Django community, search, security, performance, handling sloppy code — DjangoCon 2014

Ryan von Kunes Newton
4 min readApr 22, 2017

Here are some additional notes and thoughts from a few of the talks I attended at DjangoCon.

Daniele Procida keynote

Daniele Procida, one of the Django core team members gave a talk about how he ended up in such a position, having coming from a non-technical background. His conclusion was ‘All you need is a little l***,’ the key being the luck of surrounding factors rather than ‘hard work.’ Although I agree with him to an extent, I think he was confusing ‘hard work’ with ‘working long inefficient hours.’ However, his point about luck and situations is true to an extend, as might be supported by Malcolm Gladwell’s Outliers.

However, I think Procida’s main point was that there are high barriers of entry in the development world which involve luck. This isn’t ideal for an open source project such as Django. Hence we should aim to keep the barriers of entry low, so that more ideas and minds can contribute.

From __icontains to search

This went behind the scenes about some search logic works as __icontains is not ideal for many situations.

  • Search is a problem that’s been solved before. An example is friars who indexed the bible to easily be able to reference passages during discussion amongst each other.
  • Use an inverted index as a data structure for search.
  • Stem words for the inverted index. It sounded a lot like some of the machine learning/prediction we are doing.

Secuirity (sic)

An overview of ways to prevent security issue by Levi Gross (some additional good tips on his site).

  • Always be conservative when it comes to security.
  • You’re app is only as strong as the lowest common denominator, especially if other parts of the app rely on each other.
  • Explicit is always better than implicit. Ensure you know what type of input is coming in.
  • Mixing up data and code leads to injects.
  • Use security controls used by a large number of people. You’ll find strength in numbers and holes will be quickly fixed once discovered.
  • Use the built in Django tools, as it follows the suggestion above.
  • Ensure object permissions. What objects should have access to what other objects?
  • Use Keyczar. And stay away from all encryption on your own, unless you really really know what you’re doing.

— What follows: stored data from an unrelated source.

Lemma last_app_vec (l : list Z) n x : 0 < n → last (l ++ vec n x) = Some x.
Proof.
  intros Hn. unfold vec. replace (Z.to_nat n) with (S (Z.to_nat (n - 1))) by lia.
  rewrite replicate_S_end, (assoc_L (++)). by rewrite last_snoc.
Qed.

Lemma forallb_vec n x : forallb (λ b, b =? x) (vec n x) = true.
Proof.
  unfold vec. induction (Z.to_nat n) as [|k IH]; cbn; [done|].
  by rewrite Z.eqb_refl.
Qed.

(** ** Envelope round trip *)

Lemma envelope_decode_encode e :
  Envelope.wf e →
  Envelope.decode (Envelope.encode_with_prefix e 0) = Ret (Ok e).
Proof.
  intros He. pose proof (len_encode e 0 ltac:(lia) He) as Hlen.
  rewrite encode_layout in * by done. change (vec 0 0) with (@nil Z) in *.
  cbn [app] in *.
  destruct e as [t i n rp pl pad], He as [Ht Hi Hn Hrp Hrl Hp].
  cbn [Envelope.time Envelope.seq_id Envelope.seq_no Envelope.route_plan
       Envelope.payload Envelope.padding_len] in *.
  unfold Envelope.encoded_len in Hlen. cbn [Envelope.payload Envelope.route_plan Envelope.padding_len] in Hlen.
  change ENVELOPE_FIXED_OVERHEAD with 16 in Hlen.
  change CHANNEL_ID_SIZE with 2 in Hlen.
  pose proof (len_nonneg rp). pose proof (len_nonneg pl).
  unfold Envelope.decode.
  rewrite envelope_prefix_header by (done || lia). cbn [mbind comp_bind].
  change ENVELOPE_FIXED_OVERHEAD with 16. change CHANNEL_ID_SIZE with 2.
  set (hdr := header_bytes t i n (len rp)) in *.
  assert (Hh : len hdr = 16) by apply len_header_bytes.
  rewrite !(assoc_L (++)), last_app_vec, <- !(assoc_L (++)) by lia.
  cbn beta iota zeta. rewrite Hlen.
  case_cmp. case_cmp.
  replace (slice _ (_ - pad) (0 + _)) with (Ret (vec pad pad)).
  2: { rewrite !(assoc_L (++)), slice_app_r; [done| |];
       rewrite !len_app, Hh, len_routes, ?len_vec; lia. }
  cbn [mbind comp_bind]. rewrite forallb_vec. cbn [negb].
  rewrite (slice_app hdr pl) by (rewrite ?Hh; lia). cbn [mbind comp_bind].
  rewrite (assoc_L (++) hdr pl).
  replace (0 + _ - (pad + _)) with (len (hdr ++ pl)) by (rewrite len_app, Hh; lia).
  replace (0 + _ - pad) with (len (hdr ++ pl) + len rp * 2)
    by (rewrite len_app, Hh; lia).
  rewrite decode_route_eq by (done || unfold len; lia).
  cbn [mbind comp_bind stamp_time stamp_seq_id stamp_seq_no].
  rewrite wrap_id by (change (2 ^ 8) with 256; lia). done.
Qed.

(** ** Canonicity: the decoder accepts only the encoder's output *)

Lemma get_u48_Ret bs v :
  bytes_ok bs → len bs = 6 → get_u48 bs = Ret v → in_width 48 v ∧ bs = to_le 6 v.
Proof.
  intros Hok Hl. rewrite get_u48_eq by done. intros [= <-]. split.
  - pose proof (from_le_bound bs Hok) as Hb. by rewrite Hl in Hb.
  - symmetry. apply to_le_from_le; [done|]. unfold len in Hl. lia.
Qed.

Lemma header_word_split w :
  in_width 32 w →
  in_width TIME_BITS (Z.shiftr w ROUTE_BITS) ∧ 0 <= Z.land w ROUTE_MASK < 64
  ∧ w = Z.shiftr w ROUTE_BITS * 64 + Z.land w ROUTE_MASK.
Proof.
  unfold in_width. intros Hw. change ROUTE_MASK with (2 ^ 6 - 1).
  rewrite land_ones_mod, Z.shiftr_div_pow2 by done.
  change (2 ^ ROUTE_BITS) with 64. change (2 ^ 6) with 64.
  change (2 ^ TIME_BITS) with (2 ^ 26).
  pose proof (Z.div_mod w 64). pose proof (Z.mod_pos_bound w 64).
  assert (w / 64 < 2 ^ 26) by (apply Z.div_lt_upper_bound; lia).
  assert (0 <= w / 64) by (apply Z.div_pos; lia). lia.
Qed.

Lemma envelope_prefix_Ok bytes s r :
  bytes_ok bytes → envelope_prefix bytes = Ret (Ok (s, r)) →
  slice bytes 0 16
  = Ret (header_bytes (stamp_time s) (stamp_seq_id s) (stamp_seq_no s) r)
  ∧ in_width TIME_BITS (stamp_time s) ∧ in_width 48 (stamp_seq_id s)
  ∧ in_width 48 (stamp_seq_no s) ∧ 0 <= r < 64.
Proof.
  intros Hok. unfold envelope_prefix. change ENVELOPE_FIXED_OVERHEAD with 16.
  case_cmp; [done|]. intros Hp.
  apply bind_ret in Hp as (w & Hw & Hp).
  apply bind_ret in Hp as (i & Hi & Hp). apply bind_ret in Hi as (bi & Hbi & Hi).
  apply bind_ret in Hp as (n & Hn & Hp). apply bind_ret in Hn as (bn & Hbn & Hn).
  injection Hp as <- <-. cbn [stamp_time stamp_seq_id stamp_seq_no].
  apply get_u48_Ret in Hi as [? ->]; [|eauto with rust|by apply slice_len in Hbi].
  apply get_u48_Ret in Hn as [? ->]; [|eauto with rust|by apply slice_len in Hbn].
  assert (bytes_ok w) as Hwok by eauto with rust.
  apply slice_len in Hw as Hwl.
  assert (in_width 32 (from_le w)) as (?&?&He)%header_word_split.
  { pose proof (from_le_bound w Hwok) as Hb. by rewrite Hwl in Hb. }
  split; [|done]. unfold header_bytes. rewrite <- He, to_le_from_le by
    (done || (unfold len in Hwl; lia)).
  eapply slice_join; [|eapply slice_join]; done.
Qed.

Development with Ansible and VMs

Ansible as an alternative to Chef? It looked fairly easy to setup and uses python. Although, I’m not sure how much easier it would be with an environment to setup like Hearsay Social’s.

Performant Django

A number of tips to improve performance.

Frontend:

  • Cache static assets.
  • Bundle & minify.
  • Use data URIs to reduce the number of requests (this is an interesting one to me).
  • Use CDNs.
  • Store more things as static assets. One page apps are an example of this, where most of the time the data you’re passing back and forth is just json objects.

Backend:

  • Use cached sessions.
  • Use a cached template loader.
  • Jinja2 is a pretty fast templating system.
  • Use tools like profiler middleware to see what’s taking a long time.
  • Debug toolbar & django-devserver
  • Other methods to consider using, although not necessarily always the best are select_related, values_list, prefetch_related, only, defer, bulk_create.
  • raw as a last resort to write your own sql.
  • Denormalization
  • Non-relational databases
  • Bad algorithms or slow functions. Sometimes the same thing is being re-evaluated more than it needs to be, so maybe create a constant for it?
  • Caching. There are many points at which you can cache things.

That’s a lot of tips, but definitely some good ones to keep in mind. Although you might not want to implement a number of them unless you have a specific need to resolve performance issues.

Inheriting a Sloppy Codebase: A Practical Guide to Wrangling Chaotic Code

This was a pretty cool one by Casey Kinsey. Feel free to go and bug him to refactor spaghetti code for you! And although Hearsay Social’s codebase is not as bad as it could be, a lot of the ideas definitely struck a chord with me and some of my recent projects involving refactoring.

Bad codebases come from:

  • Inexperience
  • Lack of long term ownership
  • Emphasis on development speed, which happens often when ‘prototypes’ are pushed to production. It doesn’t work that way with prototypes in any other field.

How to handle it:

  • Have a good IDE where you can jump around easily, refactor easily, and some code introspection.
  • Make use of debuggers, like ipdb.
  • The biggest point which was brought up over and over again by him, which I’ve written about before is TESTING! Write lots of integration tests. That way you’ll know when you break anything.
  • Write unit tests for critical core components, but not necessarily on things that will be removed in the future.
  • Remove as many dependencies as possible, especially unsupported external ones.

The main takeaway from this talk was write lots of tests before you attempt to refactor.

Anyways, those are just some of talks and notes from DjangoCon Day 2.